It is a Christmas tradition to create a gingerbread house full of fantasy and fear, hope and salvation. From the simple joy of baking traditions for Christmas, to the many versions of fairy tales that save children from the wicked ones in the woods creating and story-telling surrounding these magical edifices makes gingerbread houses a staple of the winter holidays – all the while offering architectural design and  construction projects for all ages. Below, see the Hanukkah version of this adorable house.

I just read a great piece by Tori Avey in which she summarized the history of gingerbread. http://toriavey.com/?s=gingerbread

She references architectural design with the fact that: Elaborately decorated gingerbread became synonymous with all things fancy and elegant in England. The gold leaf that was often used to decorate gingerbread cookies led to the popular expression ‘to take the gilt off of gingerbread.’ The carved, white architectural details found on many colonial American seaside homes is sometimes referred to as ‘gingerbread work’.

Having been raised on the east coast, describing houses with ornate “gingerbread” detailing was part of our vocabulary. I now see it in Rocky Mountain Victorians and California seaside cottages. It always conveys a quaint, welcoming feeling.

Avey further states: Gingerbread houses originated in Germany during the 16th century. The elaborate cookie-walled houses, decorated with foil in addition to gold leaf, became associated with Christmas tradition. Their popularity rose when the Brothers Grimm wrote the story of Hansel and Gretel, in which the main characters stumble upon a house made entirely of treats deep in the forest. It is unclear whether or not gingerbread houses were a result of the popular fairy tale, or vice versa.

Recently the record for world’s largest gingerbread house was broken. The previous record was set by the Mall of America in 2006. The new winning gingerbread house, spanning nearly 40,000 cubic feet, was erected at Traditions Golf Club in Bryan, Texas.

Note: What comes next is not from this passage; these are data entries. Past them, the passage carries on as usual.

(** C37. The simulator is a network: for every setting of latency, jitter, loss and
    duplication (not even finite numbers are assumed) and every sequence of calls
    of SendPacket, ReceivePackets, Update and Reset, no call indexes out of range,
    the ring index, the buffers and the never-zero generator state stay in range,
    and every packet delivered to an address was sent to that address: a payload
    is delivered from a source to a destination at most twice as often as it was
    sent there, and never if it was not sent. *)
Theorem simulator_conserves (latency jitter loss duplicate : float32) (ops : list simOp)
  (from to : Address) (d : list byte) :
  ∃ delivered s', simRun ops (configured latency jitter loss duplicate) = Some (delivered, s') ∧
    simulator_wf s' ∧
    occurrences from to d delivered ≤ 2 * occurrences from to d (ops ≫= sentBy).
Proof.
  pose proof (simRun_wp from to d ops _ (configured_wf latency jitter loss duplicate)) as H.
  apply wp_inv in H as (ps & s' & Hrun & Hwf & Hle). exists ps, s'. split_and!; [done|done|].
  rewrite configured_empty in Hle.
  assert (0 ≤ inflight (is_packet from to d) s'); [|lia].
  unfold inflight. assert (∀ l, 0 ≤ sum_with (live (is_packet from to d)) l) as Hn; [|pose proof (Hn (ns_packetEntries s')); pose proof (Hn (ns_pendingReceivePackets s')); lia].
  induction l as [|e l IH]; [done|]. unfold sum_with in *. cbn. pose proof (live_range (is_packet from to d) e). lia.
Qed.

(** ** Zero values *)

(** The next value of the generator, and whether its upper 24 bits, those that
    randomFloat uses, are all zero. *)
Definition nextDraw (s : NetworkSimulator) : Z := u64 (xorshift (ns_rngState s) * 0x2545F4914F6CDD1D).
Definition draws_zero (s : NetworkSimulator) : Prop := Z.shiftr (nextDraw s) 40 = 0.
(** C38. A loss percentage of zero still loses packets: comparing with <= drops the
    packet whenever the random number is exactly zero. SendPacket then queues
    nothing, whatever the other settings; only the generator advances. The
    comment on NetworkSimulator says that zero values simulate a perfect
    network. *)
Theorem zero_loss_drops (from to : Address) (packetData : list byte) (s : NetworkSimulator)
  (Hloss : ns_PacketLossPercent s = f32_of_Z 0) (Hdraw : draws_zero s) :
  SendPacket from to packetData s = Some (tt, s <| ns_rngState := xorshift (ns_rngState s) |>).
Proof.
  assert (randomFloat (f32_of_Z 0) (f32_of_Z 100) s =
    Some (f32_of_Z 0, s <| ns_rngState := xorshift (ns_rngState s) |>)) as Hr.
  { transitivity (Some (f32_add (f32_of_Z 0) (f32_mul (f32_div (f32_of_Z (Z.shiftr (nextDraw s) 40))
      (f32_of_Z (Z.shiftl 1 24))) (f32_sub (f32_of_Z 100) (f32_of_Z 0))),
      s <| ns_rngState := xorshift (ns_rngState s) |>)); [reflexivity|]. by rewrite Hdraw. }
  assert (wp (SendPacket from to packetData)
    (λ _ s', s' = s <| ns_rngState := xorshift (ns_rngState s) |>) s) as Hwp.
  { apply wp_bind. eapply wp_run; [exact Hr|]. apply wp_bind, wp_gets.
    change (ns_PacketLossPercent (s <| ns_rngState := xorshift (ns_rngState s) |>)) with (ns_PacketLossPercent s).
    by rewrite Hloss. }
  apply wp_inv in Hwp as ([] & s' & Hrun & ->). exact Hrun.
Qed.
Definition sample_unlucky : NetworkSimulator :=
  NewNetworkSimulator <| ns_rngState := 11013388057781577488 |>.
Lemma zero_loss_drops_witness :
  SendPacket zeroAddress zeroAddress [byte.of_Z 1] sample_unlucky =
  Some (tt, sample_unlucky <| ns_rngState := xorshift 11013388057781577488 |>).
Proof. apply (zero_loss_drops zeroAddress zeroAddress [byte.of_Z 1] sample_unlucky); reflexivity. Defined.

(** A packet sent over a simulator with zero values (and, to compute with, small
    buffers), moved by Update and picked up once. *)
Definition sample_source : Address := mkAddress AddressIPv4 (zeros 4) (replicate 8 0) 1.
Definition sample_sink : Address := mkAddress AddressIPv4 (zeros 4) (replicate 8 0) 2.
Definition sample_ops : list simOp :=
  [SimSend sample_source sample_sink [byte.of_Z 1]; SimUpdate f64_1; SimReceive sample_source 10;
   SimReceive sample_sink 10; SimReceive sample_sink 10].
Example simulator_sample :
  fst <$> simRun sample_ops (NewNetworkSimulator <| ns_packetEntries := replicate 8 zeroEntry |>
    <| ns_pendingReceivePackets := replicate 8 zeroEntry |>) = Some [(sample_source, sample_sink, [byte.of_Z 1])].
Proof. vm_compute. reflexivity. Qed.
End Simulator.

Everything is bigger in Texas!!!

The house required a building permit and was built much like a traditional house. 4,000 gingerbread bricks were used during its construction. To put that in perspective, a recipe for a house this size would include 1,800 pounds of butter and 1,080 ounces of ground ginger. Sounds more like a gingerbread resort!

So as we walked around this wonderful display at the ABQ Sunport and marveled at the colorful creativity, I knew this was the story for today.

The cartoon in the paper that morning also found  humor in the subject.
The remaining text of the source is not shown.